BMS ep 181: Could Gold Discoveries Cause the Austrian Boom-Bust Cycle?

Bob Murphy Show, Business cycle 2 Comments

Re: this post, here is the audio and below is the video of my discussion with Walter Block and Bill Barnett:

2 Responses to “BMS ep 181: Could Gold Discoveries Cause the Austrian Boom-Bust Cycle?”

  1. Name says:

    Thanks for this episode. (I think) I learned some insights about ABC Theory. It made some sense how Block/Barnett were emphasizing fraud/coercion. The fraud point of view seems like an abstract way to look at ABCT (as opposed to the interest rate/prices viewpoint). The essential gist I picked up was that fraud is a necessary condition for free markets to misallocate resources. In other words, it’s perhaps meaningless to talk about “misallocation” in the absense of fraud/coercion.

    This is probably too simplistic, but here is my thinking. Consider how we cannot measure personal utility and hence cannot know apriori if someone prefers good X or good Y. For the same reasons, we cannot know apriori if one possible (voluntary) allocation of resources (by individuals) is better than another allocation.
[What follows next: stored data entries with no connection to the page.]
(** ** The filter *)

(** [valid_ipv4]; an index out of range would be a panic. *)
Definition valid_ipv4 (packet : bytes) (network prefix mtu : Z) : outcome bool :=
  if (len packet <? 20) || (mtu <? len packet) then Ok false else
  b0 ← packet.[0];
  if negb (Z.shiftr (u8 b0) 4 =? 4) then Ok false else
  let header_len := Z.land (u8 b0) 0x0f * 4 in
  b2 ← packet.[2];
  b3 ← packet.[3];
  let total_len := from_be_bytes [b2; b3] in
  if (header_len <? 20) || (len packet <? header_len) || negb (total_len =? len packet) then Ok false
  else
    source ← packet.[12, 16];
    Ok (Z.land (from_be_bytes source) (prefix_mask prefix) =? network).

(** ** The loop *)

(** The packets sent to the server and written to the device so far. *)
Record HelperState := mkHelper {
  hs_edge_registered : bool;
  hs_to_edge : list bytes;
  hs_to_tun : list bytes
}.

Definition with_registered (b : bool) (s : HelperState) : HelperState :=
  mkHelper b (hs_to_edge s) (hs_to_tun s).
Definition log_edge (p : bytes) (s : HelperState) : HelperState :=
  mkHelper (hs_edge_registered s) (hs_to_edge s ++ [p]) (hs_to_tun s).
Definition log_tun (p : bytes) (s : HelperState) : HelperState :=
  mkHelper (hs_edge_registered s) (hs_to_edge s) (hs_to_tun s ++ [p]).

Definition edge_unavailable (error : ErrorKind) : bool :=
  match error with NotFound | ConnectionRefused => true | OtherKind => false end.

(** [socket.send_to(message, &client_path)] and what is made of its result. *)
Definition send_edge (message : bytes) (sent : ErrorKind + Z) (partial failed : string)
    : St HelperState () :=
  match sent with
  | inr written =>
      if written =? len message then modify (log_edge message) else bail partial
  | inl error => if edge_unavailable error then modify (with_registered false) else bail failed
  end.

Inductive helper_input :=
  | FromTun (packet : option bytes) (sent : ErrorKind + Z)
  | FromEdge (datagram : option (bytes * bool)) (sent : ErrorKind + Z) (written : option Z).

(** A packet from the device; [None]: the read failed. *)
Definition helper_tun (packet : option bytes) (sent : ErrorKind + Z) : St HelperState () :=
  packet ← lift (ok_or "read helper TUN" packet);
  registered ← gets hs_edge_registered;
  if (registered : bool)
  then send_edge packet sent "partial packet send to edge" "send packet to edge"
  else mret ().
But we do know that voluntary exchange is better than coercive/fraudulent exchange. So it seems since the gold influx scenario is all voluntary, there is nothing we can say; it doesn’t make sense to call it “misallocation”. But when fraud is involved, and causes a different allocation of resources than would otherwise have happened, then we can say this is misallocation.

  2. Tel says:

    Bob, maybe you can get this guy on the show to discuss the national debt.


    He’s a smart guy … very pragmatic … leaning slightly quantish, but some of his arguments strike me as great sounding sophistry. The graphs he uses only go up to 2019, and frankly I thought 2019 was an OK year.


    If you look at that chart, you would have to notice that it was leveling out reasonably well in the late Obama and early Trump years but one heck of a discontinuity came along in 2020, and not really related to monetary policy.